Wiesemann pede eliminar o celibato obrigatório
Wiesemann, que acaba de completar 40 anos de ordenação sacerdotal, afirmou que “perdemos muitos bons candidatos ao sacerdócio porque não querem ou não podem viver o celibato”. Nesse sentido, sustentou que a “vinculação exclusiva entre o ministério sacerdotal e a obrigação do celibato deveria desaparecer” e que deveria ser uma opção voluntária, como acontece em algumas exceções atuais.
Embora reconheça que o celibato “continua sendo uma forma de vida espiritual valiosa”, o bispo defendeu que também dentro do casamento um sacerdote poderia viver sua entrega a Cristo e à Igreja. Até sugeriu um modelo similar ao das ordens religiosas, onde se emitem votos temporários antes da profissão perpétua.
Proposta de mudanças locais na Alemanha
O bispo de Speyer foi além e propôs que “algumas Igrejas locais, como a alemã, poderiam seguir esse caminho sem necessidade de que fosse universal”. Segundo sua visão, essa flexibilidade permitiria dar uma resposta ao crescente problema do sacerdócio vacante e ao “êxodo de vocações” que, a seu juízo, produz o celibato obrigatório.

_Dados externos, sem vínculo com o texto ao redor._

#[export] Instance FetchRequest_RequestBody : RequestBody FetchRequest FetchResponse := {
  API_KEY := ApiKeys.Fetch;
  API_VERSION_RANGE := mkApiVersionRange (V 4) (V 4);
  FIRST_TAGGED_FIELD_IN_REQUEST_VERSION := V 12;
  FIRST_TAGGED_FIELD_IN_RESPONSE_VERSION := V 12;
}.

(** ** ListOffsets *)
Record ListOffsetsRequestPartition : Type := mkListOffsetsRequestPartition {
  lop_partition_index : Int32;
  lop_timestamp : Int64;
  max_num_offsets : option Int32;
}.
Record ListOffsetsRequestTopic : Type := mkListOffsetsRequestTopic {
  lot_name : String_;
  lot_partitions : list ListOffsetsRequestPartition;
}.
Record ListOffsetsRequest : Type := mkListOffsetsRequest {
  lo_replica_id : Int32;
  lo_isolation_level : option IsolationLevel;
  lo_topics : list ListOffsetsRequestTopic;
}.
Record ListOffsetsResponsePartition : Type := mkListOffsetsResponsePartition {
  los_partition_index : Int32;
  los_error_code : option Errors.Error;
  old_style_offsets : option (Array Int64);
  los_timestamp : option Int64;
  los_offset : option Int64;
}.
Record ListOffsetsResponseTopic : Type := mkListOffsetsResponseTopic {
  los_name : String_;
  los_partitions : list ListOffsetsResponsePartition;
}.
Record ListOffsetsResponse : Type := mkListOffsetsResponse {
  lo_throttle_time_ms : option Int32;
  los_topics : list ListOffsetsResponseTopic;
}.

Definition ListOffsetsRequestPartition_write_versioned (version : ApiVersion)
    (x : ListOffsetsRequestPartition) : writer WriteVersionedError :=
  let v := vnum version in
  let! _ := oassert (v <=? 3) in
  wr (lop_partition_index x) ;+
  wr (lop_timestamp x) ;+
  write_when (v <? 1) (wr_or (mkInt32 1) (max_num_offsets x)).
#[export] Instance ListOffsetsRequestPartition_WriteVersioned :
  WriteVersionedType ListOffsetsRequestPartition := ListOffsetsRequestPartition_write_versioned.

Definition ListOffsetsRequestTopic_write_versioned (version : ApiVersion)
    (x : ListOffsetsRequestTopic) : writer WriteVersionedError :=
  let v := vnum version in
  let! _ := oassert (v <=? 3) in
  wr (lot_name x) ;+ write_versioned_array version (Some (lot_partitions x)).
#[export] Instance ListOffsetsRequestTopic_WriteVersioned :
  WriteVersionedType ListOffsetsRequestTopic := ListOffsetsRequestTopic_write_versioned.

Definition ListOffsetsRequest_write_versioned (version : ApiVersion) (x : ListOffsetsRequest) :
    writer WriteVersionedError :=
  let v := vnum version in
  let! _ := oassert (v <=? 3) in
  wr (lo_replica_id x) ;+
  write_when (2 <=? v)
    (wr (Int8_from_IsolationLevel (default IsolationLevel_default (lo_isolation_level x)))) ;+
  write_versioned_array version (Some (lo_topics x)).
#[export] Instance ListOffsetsRequest_WriteVersioned :
  WriteVersionedType ListOffsetsRequest := ListOffsetsRequest_write_versioned.

Definition ListOffsetsResponsePartition_read_versioned (version : ApiVersion) :
    reader ReadVersionedError ListOffsetsResponsePartition :=
  let v := vnum version in
  let? _ := rassert (v <=? 3) in
  let? partition_index := rd Int32 in
  let? error_code := rd Int16 in
  let? old_style_offsets := read_when (v <? 1) (rd (Array Int64)) in
  let? timestamp := read_when (1 <=? v) (rd Int64) in
  let? offset := read_when (1 <=? v) (rd Int64) in
  rret (mkListOffsetsResponsePartition partition_index (Error_new (int16 error_code))
          old_style_offsets timestamp offset).
#[export] Instance ListOffsetsResponsePartition_ReadVersioned :
  ReadVersionedType ListOffsetsResponsePartition := ListOffsetsResponsePartition_read_versioned.

Definition ListOffsetsResponseTopic_read_versioned (version : ApiVersion) :
    reader ReadVersionedError ListOffsetsResponseTopic :=
  let v := vnum version in
  let? _ := rassert (v <=? 3) in
  let? name := rd String_ in
  let? partitions := read_vec version in
  rret (mkListOffsetsResponseTopic name partitions).
#[export] Instance ListOffsetsResponseTopic_ReadVersioned :
  ReadVersionedType ListOffsetsResponseTopic := ListOffsetsResponseTopic_read_versioned.

Definition ListOffsetsResponse_read_versioned (version : ApiVersion) :
    reader ReadVersionedError ListOffsetsResponse :=
  let v := vnum version in
  let? _ := rassert (v <=? 3) in
  let? throttle_time_ms := read_when (2 <=? v) (rd Int32) in
  let? topics := read_vec version in
  rret (mkListOffsetsResponse throttle_time_ms topics).
#[export] Instance ListOffsetsResponse_ReadVersioned :
  ReadVersionedType ListOffsetsResponse := ListOffsetsResponse_read_versioned.

#[export] Instance ListOffsetsRequest_RequestBody :
    RequestBody ListOffsetsRequest ListOffsetsResponse := {
  API_KEY := ApiKeys.ListOffsets;
  API_VERSION_RANGE := mkApiVersionRange (V 0) (V 3);
  FIRST_TAGGED_FIELD_IN_REQUEST_VERSION := V 6;
  FIRST_TAGGED_FIELD_IN_RESPONSE_VERSION := V 6;
}.
Lemma String_reads v : reads_as v TString false false (rd String_) (fun x => string_val (string_ x)).
Proof. apply (reads_of_writes _ _ _ _ (A:=String_)); [apply String_writes|by apply (string_covers v _ mkString_)|done]. Qed.
Lemma CompactString_reads v :
  reads_as v TString true false (rd CompactString) (fun x => string_val (compact_string x)).
Proof. apply (reads_of_writes _ _ _ _ (A:=CompactString)); [apply CompactString_writes|by apply (string_covers v _ mkCompactString)|done]. Qed.
Lemma NullableString_reads v :
  reads_as v TString false true (rd NullableString) (fun x => nullable_val (nullable_string x)).
Proof. apply (reads_of_writes _ _ _ _ (A:=NullableString)); [apply NullableString_writes|by apply (nullable_covers v _ _ mkNullableString)|done]. Qed.
Lemma CompactNullableString_reads v :
  reads_as v TString true true (rd CompactNullableString) (fun x => nullable_val (compact_nullable_string x)).
Proof.
  apply (reads_of_writes _ _ _ _ (A:=CompactNullableString)); [apply CompactNullableString_writes| |done].
  by apply (nullable_covers v _ _ mkCompactNullableString).
Qed.

(** A type that may be null has the values of the type that may not. *)
Lemma enc_nullable v t flex x bs :
  enc record_batches v t flex false x = Some bs -> enc record_batches v t flex true x = Some bs.
Proof. by destruct t, x. Qed.
Lemma reads_nullable {A} v t flex (r : reader ReadVersionedError A) f :
  reads_as v t flex true r f -> reads_as v t flex false r f.
Proof. intros Hr x bs s Hx. apply (Hr x bs), enc_nullable, Hx. Qed.

(** *** Bytes *)
Definition bytes_val (bs : list byte) : val := VBytes bs.

Lemma emits_bytes32 {E} (e : E) w d :
  (in_signed 32 (zlen d) -> emits (w (zlen d)) (enc_int 4 (zlen d) +o+ Some d)) ->
  emits (obind (ok_or e (signed_try_from 32 (zlen d))) w) (enc_block false 4 d).
Proof. intros Hw. by apply emits_len32. Qed.
Definition RequestHeader_val (x : RequestHeader) : val :=
  VStruct
    [Int16_val (Int16_from_ApiKey (request_api_key x)); Int16_val (api_version_0 (request_api_version x));
     Int32_val (request_correlation_id x);
     nullable_val (nullable_string (default NullableString_default (request_client_id x)))]
     (tags_or (request_tagged_fields x)).

(** ** The writers follow the schemas *)
Section writers.
Context {VC : VarIntCrate} {VO : VarIntCrateOk} {CC : Codecs} {CO : CodecsOk} {prof : Profile}.

Lemma ProduceRequestPartitionData_writes : forall version, 3 <= vnum version <= 7 ->
  writes_as (vnum version) (TStruct produce_partition_fields) (9 <=? vnum version) false
    (write_versioned version) wf ProduceRequestPartitionData_val.
Proof. writer_follows. Qed.
#[local] Hint Resolve ProduceRequestPartitionData_writes : schema.

Lemma ProduceRequestTopicData_writes : forall version, 3 <= vnum version <= 7 ->
  writes_as (vnum version) (TStruct produce_topic_fields) (9 <=? vnum version) false
    (write_versioned version) wf ProduceRequestTopicData_val.
Proof. writer_follows. Qed.
#[local] Hint Resolve ProduceRequestTopicData_writes : schema.

Lemma ProduceRequest_writes : forall version, 3 <= vnum version <= 7 ->
  writes_as (vnum version) (TStruct produce_request_fields) (9 <=? vnum version) false
    (write_versioned version) wf ProduceRequest_val.
Proof. writer_follows. Qed.
#[local] Hint Resolve ProduceRequest_writes : schema.

Lemma FetchRequestPartition_writes : forall version, 4 <= vnum version <= 4 ->
  writes_as (vnum version) (TStruct fetch_partition_fields) (12 <=? vnum version) false
    (write_versioned version) wf FetchRequestPartition_val.
Proof. writer_follows. Qed.
#[local] Hint Resolve FetchRequestPartition_writes : schema.

Lemma FetchRequestTopic_writes : forall version, 4 <= vnum version <= 4 ->
  writes_as (vnum version) (TStruct fetch_topic_fields) (12 <=? vnum version) false
    (write_versioned version) wf FetchRequestTopic_val.
Proof. writer_follows. Qed.
#[local] Hint Resolve FetchRequestTopic_writes : schema.

Lemma FetchRequest_writes : forall version, 4 <= vnum version <= 4 ->
  writes_as (vnum version) (TStruct fetch_request_fields) (12 <=? vnum version) false
    (write_versioned version) wf FetchRequest_val.
Proof. writer_follows. Qed.
#[local] Hint Resolve FetchRequest_writes : schema.

Lemma ListOffsetsRequestPartition_writes : forall version, 0 <= vnum version <= 3 ->
  writes_as (vnum version) (TStruct list_offsets_partition_fields) (6 <=? vnum version) false
    (write_versioned version) wf ListOffsetsRequestPartition_val.
Proof. writer_follows. Qed.
#[local] Hint Resolve ListOffsetsRequestPartition_writes : schema.

Lemma ListOffsetsRequestTopic_writes : forall version, 0 <= vnum version <= 3 ->
  writes_as (vnum version) (TStruct list_offsets_topic_fields) (6 <=? vnum version) false
    (write_versioned version) wf ListOffsetsRequestTopic_val.
Proof. writer_follows. Qed.
#[local] Hint Resolve ListOffsetsRequestTopic_writes : schema.

Lemma ListOffsetsRequest_writes : forall version, 0 <= vnum version <= 3 ->
  writes_as (vnum version) (TStruct list_offsets_request_fields) (6 <=? vnum version) false
    (write_versioned version) wf ListOffsetsRequest_val.
Proof. writer_follows. Qed.
#[local] Hint Resolve ListOffsetsRequest_writes : schema.

Lemma DeleteRequestPartition_writes : forall version, 0 <= vnum version <= 2 ->
  writes_as (vnum version) (TStruct delete_records_partition_fields) (2 <=? vnum version) false
    (write_versioned version) wf DeleteRequestPartition_val.
Proof. writer_follows. Qed.
#[local] Hint Resolve DeleteRequestPartition_writes : schema.

Lemma DeleteRequestTopic_writes : forall version, 0 <= vnum version <= 2 ->
  writes_as (vnum version) (TStruct delete_records_topic_fields) (2 <=? vnum version) false
    (write_versioned version) wf DeleteRequestTopic_val.
Proof. writer_follows. Qed.
#[local] Hint Resolve DeleteRequestTopic_writes : schema.

Lemma DeleteRecordsRequest_writes : forall version, 0 <= vnum version <= 2 ->
  writes_as (vnum version) (TStruct delete_records_request_fields) (2 <=? vnum version) false
    (write_versioned version) wf DeleteRecordsRequest_val.
Proof. writer_follows. Qed.
#[local] Hint Resolve DeleteRecordsRequest_writes : schema.
(* ===== verification/MetadataCache.v ===== *)
(** * The metadata cache (src/client/metadata_cache.rs)

    A look-aside cache of one [MetadataResponse] behind a mutex, with a
    generation that counts the updates.  [get] takes the lock twice: once to
    copy the entry and once, through [invalidate], to drop a stale entry; other
    calls can run between the two, which is what the generation guards
    against.  The generation is a [usize]; the update that would take it beyond
    its range panics or wraps around, as the profile has it. *)

From Stdlib Require Import ZArith Lia.
From stdpp Require Import base list numbers.
From S2P Require Import Prelude Bytes Wire VecBuilder Varint Primitives PrimitiveLaws ApiKey.
From S2P Require Import ErrorCode Versioned TopicMessages.

Local Open Scope Z_scope.

Record MetadataCache : Type := mkMetadataCache {
  cache_entry : option MetadataResponse;
  cache_gen : Z;
}.

(** [MetadataCache::default]. *)
Definition MetadataCache_default : MetadataCache := mkMetadataCache None 0.

(** [m.topics.retain(|t| want.contains(&t.name.0))]. *)
Definition retain_topics (want : list rstring) (m : MetadataResponse) : MetadataResponse :=
  mkMetadataResponse (mresp_throttle_time_ms m) (brokers m) (cluster_id m) (controller_id m)
    (filter (fun t => string_ (mt_name t) ∈ want) (mresp_topics m)).

(** [MetadataCache::invalidate]. *)
Definition cache_invalidate (gen : Z) (c : MetadataCache) : MetadataCache :=
  if negb (cache_gen c =? gen) then c else mkMetadataCache None (cache_gen c).

(** [MetadataCache::update].  The entry is stored before the generation is
    bumped, and stays when that panics. *)
Definition cache_update {prof : Profile} {E} (m : MetadataResponse) (c : MetadataCache) :
    outcome E unit * MetadataCache :=
  match arith_unsigned (E:=E) usize_bits (cache_gen c + 1) with
  | Ok gen => (Ok tt, mkMetadataCache (Some m) gen)
  | Err e => (Err e, mkMetadataCache (Some m) (cache_gen c))
  | Panic p => (Panic p, mkMetadataCache (Some m) (cache_gen c))
  end.

(** The first critical section of [get], and what it decides: a hit, or a
    generation to invalidate in the second one. *)
Inductive lookup_result : Type :=
| Miss
| Hit (m : MetadataResponse) (gen : Z)
| StaleTopics (gen : Z).

Definition cache_lookup (topics : option (list rstring)) (c : MetadataCache) : lookup_result :=
  match cache_entry c with
  | None => Miss
  | Some m =>
      let gen := cache_gen c in
      match topics with
      | None => Hit m gen
      | Some want =>
          let m := retain_topics want m in
          if negb (zlen (mresp_topics m) =? zlen want) then StaleTopics gen else Hit m gen
      end
  end.

(** [MetadataCache::get] without interference. *)
Definition cache_get (topics : option (list rstring)) (c : MetadataCache) :
    option (MetadataResponse * Z) * MetadataCache :=
  match cache_lookup topics c with
  | Miss => (None, c)
  | Hit m gen => (Some (m, gen), c)
  | StaleTopics gen => (None, cache_invalidate gen c)
  end.

(** ** Calls of other threads *)
Inductive cache_op : Type :=
| OpUpdate (m : MetadataResponse)
| OpInvalidate (gen : Z).

Section runs.
Context {prof : Profile}.

Definition cache_step (op : cache_op) (c : MetadataCache) : MetadataCache :=
  match op with
  | OpUpdate m => snd (cache_update (E:=Empty_set) m c)
  | OpInvalidate gen => cache_invalidate gen c
  end.

Definition cache_run (ops : list cache_op) (c : MetadataCache) : MetadataCache :=
  fold_left (fun c op => cache_step op c) ops c.
End runs.

Definition is_update (op : cache_op) : bool :=
  match op with OpUpdate _ => true | OpInvalidate _ => false end.

(** ** Lemmas *)
Definition topic_names_of (m : MetadataResponse) : list rstring :=
  map (fun t => string_ (mt_name t)) (mresp_topics m).

(** Below the end of its range the generation counts the updates. *)
Lemma update_in_range {prof : Profile} {E} m c :
  in_unsigned usize_bits (cache_gen c + 1) ->
  cache_update (E:=E) m c = (Ok tt, mkMetadataCache (Some m) (cache_gen c + 1)).
Proof. intros Hr. unfold cache_update, arith_unsigned. by rewrite (proj2 (in_unsigned_b_true _ _) Hr). Qed.

Lemma cache_run_gen {prof : Profile} ops c :
  0 <= cache_gen c -> cache_gen c + zlen ops < 2 ^ usize_bits ->
  cache_gen (cache_run ops c) = cache_gen c + zlen (filter (fun op => is_update op = true) ops).
Proof.
  revert c. induction ops as [|op ops IH]; intros c H0 Hb; simpl; [unfold zlen; simpl; lia|].
  rewrite zlen_cons in Hb. pose proof (zlen_nonneg ops). rewrite filter_cons. destruct op as [m|g]; simpl.
  - rewrite update_in_range by (unfold in_unsigned; lia). simpl.
    rewrite IH, zlen_cons by (simpl; lia). simpl. lia.
  - assert (cache_gen (cache_invalidate g c) = cache_gen c) as Hg
      by (unfold cache_invalidate; by destruct (negb _)).
    rewrite IH by lia. lia.
Qed.

Lemma filter_names (want : list rstring) l :
  map (fun t => string_ (mt_name t)) (filter (fun t => string_ (mt_name t) ∈ want) l)
  = filter (fun n => n ∈ want) (map (fun t => string_ (mt_name t)) l).
Proof.
  induction l as [|t l IH]; [done|]. simpl map at 2. rewrite !filter_cons.
  destruct (decide (string_ (mt_name t) ∈ want)); simpl; by rewrite IH.
Qed.

(** Counting is the same as inclusion when neither side has duplicates. *)
Lemma filter_length_incl {A} `{EqDecision A} (want l : list A) :
  NoDup want -> NoDup l ->
  length (filter (fun x => x ∈ want) l) = length want <-> want ⊆ l.
Proof.
  intros Hw Hl. set (f := filter (fun x => x ∈ want) l).
  assert (Hf : NoDup f) by by apply list.NoDup_filter.
  assert (Hsub : f ⊆+ want).
  { apply NoDup_submseteq; [done|]. intros x [? _]%list_elem_of_filter. done. }
  split.
  - intros Hlen x Hx. apply submseteq_length_Permutation in Hsub; [|lia].
    rewrite <-Hsub in Hx. by apply list_elem_of_filter in Hx as [_ ?].
  - intros Hincl. apply Permutation_length, NoDup_Permutation; [done..|].
    intros x. unfold f. rewrite list_elem_of_filter. split; [by intros []|].
    intros Hx. split; [done|]. by apply Hincl.
Qed.

Lemma retain_topics_count want m :
  NoDup want -> NoDup (topic_names_of m) ->
  (zlen (mresp_topics (retain_topics want m)) =? zlen want) = true <-> want ⊆ topic_names_of m.
Proof.
  intros Hw Hm. rewrite <-(filter_length_incl want (topic_names_of m)) by done.
  unfold topic_names_of. rewrite <-filter_names, length_map, Z.eqb_eq. unfold zlen. simpl. lia.
Qed.

Lemma no_update_gen {prof : Profile} ops c :
  existsb is_update ops = false -> cache_gen (cache_run ops c) = cache_gen c.
Proof.
  revert c. induction ops as [|[m|g] ops IH]; intros c Hu; simpl in *; [done|done|].
  rewrite IH by done. unfold cache_invalidate. by destruct (negb _).
Qed.

Lemma update_gen {prof : Profile} ops c :
  0 <= cache_gen c -> cache_gen c + zlen ops < 2 ^ usize_bits ->
  existsb is_update ops = true -> cache_gen c < cache_gen (cache_run ops c).
Proof.
  intros H0 Hb (op & Hin & Hop)%existsb_exists. rewrite cache_run_gen by done.
  assert (op ∈ filter (fun op => is_update op = true) ops) as Hf.
  { apply list_elem_of_filter. split; [done|]. by apply list_elem_of_In. }
  destruct (filter _ ops) as [|x l]; [by apply elem_of_nil in Hf|].
  rewrite zlen_cons. pose proof (zlen_nonneg l). lia.
Qed.

Lemma invalidate_after {prof : Profile} ops c :
  0 <= cache_gen c -> cache_gen c + zlen ops < 2 ^ usize_bits ->
  cache_invalidate (cache_gen c) (cache_run ops c) =
    if existsb is_update ops then cache_run ops c else mkMetadataCache None (cache_gen c).
Proof.
  intros H0 Hb. unfold cache_invalidate. destruct (existsb is_update ops) eqn:E.
  - pose proof (update_gen ops c H0 Hb E).
    destruct (Z.eqb_spec (cache_gen (cache_run ops c)) (cache_gen c)); [lia|done].
  - by rewrite no_update_gen, Z.eqb_refl.
Qed.

(** What [get] returns or goes on to invalidate is the generation it saw. *)
Lemma lookup_gen topics c gen :
  (exists m, cache_lookup topics c = Hit m gen) \/ cache_lookup topics c = StaleTopics gen -> gen = cache_gen c.
Proof.
  unfold cache_lookup. destruct (cache_entry c) as [m|]; [|by intros [[? ?]|?]].
  destruct topics as [want|]; [destruct (negb _)|]; intros [[? [=]]|[=]]; congruence.
Qed.

Lemma get_hit topics c m gen c1 : cache_get topics c = (Some (m, gen), c1) -> gen = cache_gen c /\ c1 = c.
Proof.
  unfold cache_get. destruct (cache_lookup topics c) as [|m' g|g] eqn:Hl; [done| |done].
  intros [= <- <- <-]. split; [|done]. eapply lookup_gen. eauto.
Qed.

(** ** Properties *)

(** On a cached response whose topic names are distinct, [get] for
    distinct names is a hit exactly when every requested name is cached; a hit
    returns the entry restricted to the requested topics with the current
    generation and leaves the cache alone, and a miss empties it. *)
Theorem cache_get_spec want m gen :
  NoDup want -> NoDup (topic_names_of m) ->
  let c := mkMetadataCache (Some m) gen in
  (want ⊆ topic_names_of m ->
     cache_get (Some want) c = (Some (retain_topics want m, gen), c)) /\
  (~ want ⊆ topic_names_of m -> cache_get (Some want) c = (None, mkMetadataCache None gen)).
Proof.
  intros Hw Hm c. pose proof (retain_topics_count want m Hw Hm) as Hc.
  unfold cache_get, cache_lookup, c. simpl.
  destruct (zlen (filter (fun t => string_ (mt_name t) ∈ want) (mresp_topics m)) =? zlen want) eqn:E;
    simpl in Hc; rewrite E in Hc; simpl.
  - split; [done|]. intros Hn. by destruct Hn; apply Hc.
  - split; [intros Hi; by apply Hc in Hi|]. intros _. unfold cache_invalidate. simpl.
    by rewrite Z.eqb_refl.
Qed.

Definition sample_topic (n : Z) : MetadataResponseTopic :=
  mkMetadataResponseTopic None (mkString_ [byte_of_Z n]) None [].
Definition sample_metadata : MetadataResponse :=
  mkMetadataResponse None [] None None [sample_topic 65; sample_topic 66].

Lemma cache_get_spec_witness :
  cache_get (Some [[byte_of_Z 65]]) (mkMetadataCache (Some sample_metadata) 3)
  = (Some (retain_topics [[byte_of_Z 65]] sample_metadata, 3),
     mkMetadataCache (Some sample_metadata) 3).
Proof.
  apply (cache_get_spec [[byte_of_Z 65]] sample_metadata 3).
  - apply (bool_decide_unpack _). vm_compute. exact I.
  - apply (bool_decide_unpack _). vm_compute. exact I.
  - intros x. rewrite list_elem_of_singleton. intros ->. vm_compute. left.
Defined.

(** C38: an invalidation never drops an entry newer than the one its caller
    saw.  Whatever other threads do between a [get] that returned an entry and
    the invalidation with the generation that came with it, or between the two
    critical sections of a [get] that found its topics missing, the entry is
    dropped when there was no update in between and the cache is left untouched
    when there was one, as long as the generation does not reach the end of its
    64 bits. *)
Theorem invalidate_only_own_generation {prof : Profile} topics c ops :
  0 <= cache_gen c -> cache_gen c + zlen ops < 2 ^ 64 ->
  (forall m gen c1, cache_get topics c = (Some (m, gen), c1) ->
     c1 = c /\ cache_invalidate gen (cache_run ops c1) =
       if existsb is_update ops then cache_run ops c1 else mkMetadataCache None gen) /\
  (forall gen, cache_lookup topics c = StaleTopics gen ->
     cache_invalidate gen (cache_run ops c) =
       if existsb is_update ops then cache_run ops c else mkMetadataCache None gen).
Proof.
  intros H0 Hb. split.
  - intros m gen c1 [-> ->]%get_hit. split; [done|]. by apply invalidate_after.
  - intros gen Hl. rewrite (lookup_gen topics c gen) by eauto. by apply invalidate_after.
Qed.

Lemma invalidate_only_own_generation_witness :
  let c := mkMetadataCache (Some sample_metadata) 3 in
  let ops := [OpInvalidate 2; OpUpdate sample_metadata] in
  cache_invalidate 3 (cache_run (prof:=debug_profile) ops c) = mkMetadataCache (Some sample_metadata) 4.
Proof.
  intros c ops.
  assert (Hget : cache_get None c = (Some (sample_metadata, 3), c)) by reflexivity.
  exact (proj2 (proj1 (invalidate_only_own_generation (prof:=debug_profile) None c ops
    ltac:(done) ltac:(done)) sample_metadata 3 c Hget)).
Defined.

(** A request that names a cached topic twice is treated like one for an
    unknown topic: [get] misses and empties the cache although every requested
    topic is cached. *)
Theorem cache_get_duplicate_names m gen n :
  n ∈ topic_names_of m -> NoDup (topic_names_of m) ->
  cache_get (Some [n; n]) (mkMetadataCache (Some m) gen) = (None, mkMetadataCache None gen).
Proof.
  intros Hn Hm. unfold cache_get, cache_lookup. simpl.
  assert (Hl : zlen (filter (fun t => string_ (mt_name t) ∈ [n; n]) (mresp_topics m)) <= 1).
  { unfold zlen. rewrite <-(length_map (fun t => string_ (mt_name t))), filter_names.
    assert (NoDup (filter (fun x => x ∈ [n; n]) (topic_names_of m))) as Hnd by by apply list.NoDup_filter.
    assert (filter (fun x => x ∈ [n; n]) (topic_names_of m) ⊆+ [n]) as Hs%submseteq_length.
    { apply NoDup_submseteq; [done|]. intros x [Hx _]%list_elem_of_filter.
      rewrite !elem_of_cons in Hx. rewrite elem_of_cons. tauto. }
    unfold topic_names_of in Hs. simpl in Hs. lia. }
  change (zlen [n; n]) with 2.
  destruct (Z.eqb_spec (zlen (filter (fun t => string_ (mt_name t) ∈ [n; n]) (mresp_topics m))) 2); [lia|].
  simpl. unfold cache_invalidate. simpl. by rewrite Z.eqb_refl.
Qed.

Lemma cache_get_duplicate_names_witness :
  cache_get (Some [[byte_of_Z 65]; [byte_of_Z 65]]) (mkMetadataCache (Some sample_metadata) 3)
  = (None, mkMetadataCache None 3).
Proof.
  apply (cache_get_duplicate_names sample_metadata 3 [byte_of_Z 65]).
  - vm_compute. left.
  - apply (bool_decide_unpack _). vm_compute. exact I.
Defined.
(** [sync_versions] as a function of the results of its requests, in order;
    [None]: it is waiting for a result that has not come.  [upper_bounds] are
    the versions still to try.  A throttled request is repeated. *)
Fixpoint sync_versions_loop (upper_bounds : list Z)
    (replies : list (outcome RequestError ApiVersionsResponse)) :
    option (outcome SyncVersionsError version_map) :=
  match upper_bounds with
  | [] => Some (Err NoWorkingVersion)
  | _ :: rest =>
      match replies with
      | [] => None
      | reply :: replies =>
          match reply with
          | Ok response =>
              match maybe_throttle (E:=SyncVersionsError) (avresp_throttle_time_ms response) with
              | Err (Throttle _) => sync_versions_loop upper_bounds replies
              | _ =>
                  match avresp_error_code response with
                  | Some _ => sync_versions_loop rest replies
                  | None =>
                      match first_flipped (api_keys response) with
                      | Some x => Some (Err (FlippedVersionRange (api_key x) (min_version x) (max_version x)))
                      | None => Some (collect_ranges (api_keys response) [])
                      end
                  end
              end
          | Err (NoVersionMatch _) => Some (Panic Unreachable)
          | Err (ReqReadVersionedError _) | Err (ReqReadError _) | Err (TooMuchData _ _ _ _) =>
              sync_versions_loop rest replies
          | Err e => Some (Err (SyncRequestError e))
          | Panic p => Some (Panic p)
          end
      end
  end.

(** [(min..=max).rev()] for [ApiVersionsRequest::API_VERSION_RANGE]. *)
Definition sync_upper_bounds : list Z := [3; 2; 1; 0].

Definition sync_versions (replies : list (outcome RequestError ApiVersionsResponse)) :
    option (outcome SyncVersionsError version_map) :=
  sync_versions_loop sync_upper_bounds replies.

(** The ranges under which a negotiation request is sent. *)
Definition sync_ranges (upper_bound : Z) : version_map :=
  [(ApiKeys.ApiVersions, mkApiVersionRange (V 0) (V upper_bound))].

(** ** Lemmas *)
Lemma version_min_vnum a b : vnum (version_min a b) = Z.min (vnum a) (vnum b).
Proof. unfold version_min, version_le. destruct (Z.leb_spec (vnum a) (vnum b)); lia. Qed.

Diaconato feminino: desafio à doutrina definida
Outro dos pontos polêmicos da entrevista foi seu apoio à ordenação de mulheres como diaconisas. Wiesemann declarou que o argumento teológico que exclui a mulher do sacramento da ordem “perdeu força” e que “não existe uma razão absoluta” para impedi-lo.
Essas palavras chocam com o magistério de São João Paulo II, que na carta apostólica Ordinatio sacerdotalis (1994) -citando Paulo VI- definiu que a Igreja «não se considera autorizada a admitir as mulheres à ordenação sacerdotal», doutrina reafirmada repetidamente pela Santa Sé.
O sacerdócio “como serviço pastoral”
O bispo também sugeriu “repensar o ministério sacerdotal” e delegar tarefas de gestão paroquial em leigos, para que os presbíteros se concentrem na atenção espiritual. Segundo ele, a figura do sacerdote ficou reduzida “a um gestor de comunidades” e deveria recuperar seu caráter essencialmente pastoral.
Unidade na Igreja, mas propostas divisivas
Embora insistisse em que não agiria por conta própria contra as normas da Igreja, Wiesemann defendeu a necessidade de abrir um debate em torno do celibato e do papel da mulher nos ministérios ordenados. Assegurou que não se colocaria “fora do direito canônico”, mas admitiu que a disciplina atual “resulta difícil de sustentar no contexto social contemporâneo”.
Essas afirmações de Wiesemann não são novas nem isoladas, o bispo de Speyer já havia expressado publicamente seu apoio ao diaconato feminino, à possibilidade de padres casados e até a bênçãos de casais homossexuais. O que reflete a intenção de impulsionar a reforma progressista promovida por distintas cabeças do episcopado alemão.